PAD, Universidad de Piura
Constatamos una frecuente desconexión entre la empresa y la sociedad, manifestada en falta de entendimiento: esto ha llevado a acosar a la empresa acusándola de causar problemas por mirar exclusivamente su propio provecho. Aunque es una generalización desproporcionada e injusta, no excluye casos ciertamente reprobables.
El empresario, en su afán por sacar adelante su negocio, se centra en lograr beneficios. La antigua concepción del exclusivo beneficio como objetivo empresarial quedó descartada; asimismo, el concepto de creación de valor para el accionista es sumamente limitado, visión estrecha y de corto plazo.
Pero el directivo también sabe que aporta bastante a la sociedad: bienes y servicios necesarios, puestos de trabajo, impuestos y creación y distribución de riqueza. Indudable. Pero también es consciente de que eso no es suficiente, de que las necesidades sociales son inmensas, y, por tanto, su responsabilidad lo lleva a intentar hacer algo más en pro de la sociedad en la que se desenvuelve y gracias a la cual destaca. Su contribución puede manifestarse a través de donaciones, construcción de escuelas, postas médicas, becas escolares, atención de problemas inmediatos… Loable, necesario, conveniente. Pero tiene la forma de asistencialismo, filantropía, careciendo de verdadera sostenibilidad; es contribución periférica, calmante, que, siendo necesaria, es insuficiente y a menudo deja un regusto a dádiva.
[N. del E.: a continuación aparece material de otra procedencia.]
(* ===== verification/RootPolicy.v ===== *)
(** * The owner's root policy ([internal/observer/rootpolicy/policy.go])

    Reading a policy document of any version, checking its records against the file system, and the lenient
    decoding that only narrows. What the operating system answers is a record of functions; an error is its
    text. The texts of [encoding/json]'s errors and [strconv.Quote] are parameters. *)

From S2P Require Import Prelude GoStrings.
From S2P Require Import Json.
From S2P Require Import GoPath.
From S2P Require Import GoJson.
From S2P Require Import StrictDecode.
From S2P Require Import GoLit.

(** ** Data *)

Definition Schema : bytes := str "gasworks.companion.root-policy/v1".
Definition SchemaV2 : bytes := str "gasworks.companion.root-policy/v2".
Definition SchemaV3 : bytes := str "gasworks.companion.root-policy/v3".

Inductive ContentConsent : Type := ContentUnstated | ContentDenied | ContentGranted.

#[export] Instance ContentConsent_eq_dec : EqDecision ContentConsent.
Proof. solve_decision. Defined.

Definition ForwardOnly : bytes := str "forward-only".
Definition Backfill : bytes := str "backfill".
Definition Transcripts : bytes := str "transcripts".
Definition Project : bytes := str "project".

(** [Record]. *)
Record ConsentRecord : Type := mkRecord {
  r_Path : bytes;
  r_Generation : Z;
  r_Active : bool;
  r_Mode : bytes;
  r_Kind : bytes;
}.

#[export] Instance ConsentRecord_eq_dec : EqDecision ConsentRecord.
Proof. solve_decision. Defined.

Definition IsProject (r : ConsentRecord) : bool := bool_decide (r_Kind r = Project).

Record Policy : Type := mkPolicy {
  Roots : list ConsentRecord;
  Stores : list bytes;
  Content : ContentConsent;
}.

(** The documents' shapes; the embedded record's fields come first. *)
Definition rawRecord : list gofield :=
  [(str "Path", str "path", TString); (str "Generation", str "generation", TUint 64);
   (str "Active", str "active", TBool); (str "Mode", str "mode", TString)].
Definition rawRecordV2 : list gofield := rawRecord ++ [(str "Kind", str "kind", TString)].

Definition documentV1 : gotype :=
  TStruct [(str "Schema", str "schema_version", TString); (str "Roots", str "roots", TSlice (TStruct rawRecord))].
Definition documentV2 : gotype :=
  TStruct [(str "Schema", str "schema_version", TString); (str "Roots", str "roots", TSlice (TStruct rawRecordV2));
           (str "Stores", str "stores", TSlice TString)].
Definition documentV3 : gotype :=
  TStruct [(str "Schema", str "schema_version", TString); (str "ContentUpload", str "content_upload", TPtr TBool);
           (str "Roots", str "roots", TSlice (TStruct rawRecordV2)); (str "Stores", str "stores", TSlice TString)].
Definition probe : gotype := TStruct [(str "Schema", str "schema_version", TString)].

Definition raw_of (t : list gofield) (v : goval) : ConsentRecord :=
  let f name := get (TStruct t) name v in
  mkRecord (as_string (f "Path"%string)) (as_int (f "Generation"%string))
    (match f "Active"%string with GBool b => b | _ => false end) (as_string (f "Mode"%string)) (as_string (f "Kind"%string)).

(** ** The operating system *)

Record os_error : Type := mkOsError { oe_NotExist : bool; oe_text : bytes }.
Record open_error : Type := mkOpenError { pe_NotExist : bool; pe_Symlink : bool; pe_text : bytes }.
Record finfo : Type := mkFinfo { fi_symlink : bool; fi_dir : bool }.

(** An opened file: whether it is regular, its permission bits and whether this user owns it; its bytes. *)
Record opened : Type := mkOpened {
  op_stat : result bytes (bool * Z * bool);
  op_read : result bytes bytes;
}.

Record OS : Type := mkOS {
  Lstat : bytes -> result os_error finfo;
  Stat : bytes -> result os_error finfo;
  EvalSymlinks : bytes -> result os_error bytes;
  OpenFile : bytes -> result open_error opened;
}.

Definition IsAbs (p : bytes) : bool := HasPrefix p [x2f].

(** ** Reading *)

Definition MaxDocumentBytes : nat := Z.to_nat (2 ^ 20).

Definition not_owner_only : bytes := str "root policy must be an owner-only regular file".

Definition readDocument (os : OS) (path : bytes) : result bytes bytes :=
  if bool_decide (path = []) || negb (IsAbs path) then Err (str "root policy path must be absolute")
  else
    match OpenFile os path with
    | Err e =>
        Err (if pe_NotExist e then str "stat root policy: " ++ pe_text e
             else if pe_Symlink e then not_owner_only
             else str "open root policy: " ++ pe_text e)
    | Ok f =>
        match op_stat f with
        | Err e => Err (str "stat root policy: " ++ e)
        | Ok (regular, perm, owned) =>
            if negb regular || negb (Z.land perm 0x3f =? 0) || negb owned then Err not_owner_only
            else
              match op_read f with
              | Err e => Err (str "read root policy: " ++ e)
              | Ok content =>
                  let data := take (S MaxDocumentBytes) content in
                  if (MaxDocumentBytes <? length data)%nat
                  then Err (str "root policy exceeds " ++ FormatInt (Z.of_nat MaxDocumentBytes) ++ str " bytes")
                  else Ok data
              end
        end
    end.

Section decode.
(** The text of the error [encoding/json] gives for data it refuses for a type. *)
Context (json_text : gotype -> bytes -> bytes).
(** [strconv.Quote]. *)
Context (quote : bytes -> bytes).

Definition documentSchema (data : bytes) : result bytes bytes :=
  match Unmarshal data probe with
  | None => Err (str "decode root policy: " ++ json_text probe data)
  | Some v => Ok (as_string (get probe "Schema" v))
  end.

Definition decodeStrict (data : bytes) (t : gotype) : result bytes goval :=
  match decode_strictly t data with
  | None => Err (str "decode root policy: " ++ json_text t data)
  | Some (v, rest) => if bool_decide (skip_ws rest = []) then Ok v else Err (str "decode root policy: trailing JSON value")
  end.

Definition roots_of (doc : gotype) (t : list gofield) (v : goval) : list ConsentRecord :=
  map (raw_of t) (as_slice (get doc "Roots" v)).

Definition unsupported (schema : bytes) : bytes := str "root policy schema " ++ quote schema ++ str " is not supported".

(** The switch over versions: the records, the stores and the content consent. *)
Definition decode_document (data schema : bytes) : result bytes (list ConsentRecord * list bytes * ContentConsent) :=
  if bool_decide (schema = Schema) then
    v ← decodeStrict data documentV1; Ok (roots_of documentV1 rawRecord v, [], ContentUnstated)
  else if bool_decide (schema = SchemaV2) then
    v ← decodeStrict data documentV2;
    Ok (roots_of documentV2 rawRecordV2 v, map as_string (as_slice (get documentV2 "Stores" v)), ContentUnstated)
  else if bool_decide (schema = SchemaV3) then
    v ← decodeStrict data documentV3;
    match get documentV3 "ContentUpload" v with
    | GPtr (GBool b) =>
        Ok (roots_of documentV3 rawRecordV2 v, map as_string (as_slice (get documentV3 "Stores" v)), if b then ContentGranted else ContentDenied)
    | _ => Err (str "root policy " ++ SchemaV3 ++ str " must state content_upload as true or false")
    end
  else Err (unsupported schema).

(** ** Checking *)

Definition at_record (i : Z) (text : String.string) : bytes := str "root policy record " ++ FormatInt i ++ str text.

(** A root's canonical path; an active one must already be spelled so. *)
Definition canonical_root (os : OS) (i : Z) (r : ConsentRecord) : result bytes bytes :=
  let canonical := Clean (r_Path r) in
  let resolved := EvalSymlinks os canonical in
  _ ← (if r_Active r then
         if negb (bool_decide (canonical = r_Path r)) then Err (at_record i " active path must be canonical")
         else match Lstat os canonical with
              | Err e => Err (str "stat root policy record " ++ FormatInt i ++ str " path: " ++ oe_text e)
              | Ok info =>
                  if fi_symlink info || negb (fi_dir info) then Err (at_record i " active path must name a canonical directory")
                  else if bool_decide (match resolved with Ok p => p | Err _ => [] end = canonical) then Ok tt
                  else Err (at_record i " active path must not cross a symlink")
              end
       else Ok tt);
  match resolved with
  | Ok p =>
      if match Stat os p with Ok info => fi_dir info | Err _ => false end then Ok p
      else Err (at_record i " path must name a directory")
  | Err e =>
      if r_Active r || negb (oe_NotExist e) then Err (str "resolve root policy record " ++ FormatInt i ++ str " path: " ++ oe_text e)
      else Ok canonical
  end.

(** One turn of the loop over the records; the canonical paths seen are those of [out]. *)
Definition load_root (os : OS) (i : Z) (r : ConsentRecord) (out : list ConsentRecord) : result bytes (list ConsentRecord) :=
  if bool_decide (r_Path r = []) || negb (IsAbs (r_Path r)) then Err (at_record i " path must be absolute")
  else if r_Generation r =? 0 then Err (at_record i " generation must be greater than zero")
  else if negb (bool_decide (r_Kind r = [])) && negb (bool_decide (r_Kind r = Transcripts)) && negb (bool_decide (r_Kind r = Project))
       then Err (at_record i " kind must be transcripts or project")
  else
    canonical ← canonical_root os i r;
    if bool_decide (canonical ∈ r_Path <$> out) then Err (str "root policy contains duplicate canonical root " ++ quote canonical)
    else if r_Active r && negb (bool_decide (r_Mode r = ForwardOnly)) && negb (bool_decide (r_Mode r = Backfill))
         then Err (at_record i " active mode must be forward-only or backfill")
    else if negb (r_Active r) && negb (bool_decide (r_Mode r = []))
         then Err (at_record i " inactive tombstone must not carry a mode")
    else Ok (out ++ [mkRecord canonical (r_Generation r) (r_Active r) (r_Mode r) (r_Kind r)]).

Fixpoint load_roots (os : OS) (i : Z) (rs out : list ConsentRecord) : result bytes (list ConsentRecord) :=
  match rs with
  | [] => Ok out
  | r :: rs' => out' ← load_root os i r out; load_roots os (i + 1) rs' out'
  end.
En 2011, dos profesores de Harvard –Porter y Kramer– plantearon un novedoso esquema para reconectar de manera eficaz la empresa con el entorno social: “valor compartido”. Lo definen como “las políticas y prácticas operativas que, fortaleciendo la competitividad de la empresa, simultáneamente despliegan y mejoran las condiciones económicas y sociales de las comunidades en las que opera”. Lo más importante, en mi opinión, es que este enfoque deja de lado el mero “dar” para centrarse en el “desarrollo” de las potencialidades que el medio local tendría si fuera orientado convenientemente, precisamente con las innegables capacidades, creatividad y eficiencia propias de los empresarios. Requiere una profunda apreciación de las verdaderas necesidades sociales y, para esto, el conocimiento, diálogo, afán de ayuda y no de imponer, son elementos vitales. El análisis no debe quedarse en un simple “¿en qué te puedo ayudar?”, sino estudiar cómo las características de la zona y los talentos de la población local podrían integrarse para beneficiarse de lo que la empresa hace, y lograr un aporte valioso, que desarrolle a la comunidad y no la haga una mera dependiente de la empresa. El objetivo es que todos incrementen valor para poder compartirlo beneficiándose mutuamente: proveedores, clientes, personal, comunidad local.
El valor compartido se puede llevar a cabo de tres maneras: reconcebir los productos y mercados, redefinir productividad en la cadena de valor y construir clústeres locales sostenibles.
Hay algunos ejemplos en el país y en el extranjero de magníficos modelos de valor compartido. Empresa y comunidad local se necesitan recíprocamente y, por ello, deben generar confianza y colaboración mutuas. Esto implica también, y de manera importante, el concurso del Estado, de la sociedad civil, de los políticos. Renunciar al afán de figurar o de ganar réditos es imprescindible. Pero el empresario debe tomar la iniciativa y, conociendo sus potencialidades, ponerlas al servicio del entorno. Decía Peter Drucker: “El buen liderazgo no lo demuestran los logros del líder, sino lo que pasa después de que este abandona el escenario. La prueba está en lo que deja detrás de sí”. Este es, sin duda, un magnífico desafío para el gobierno corporativo.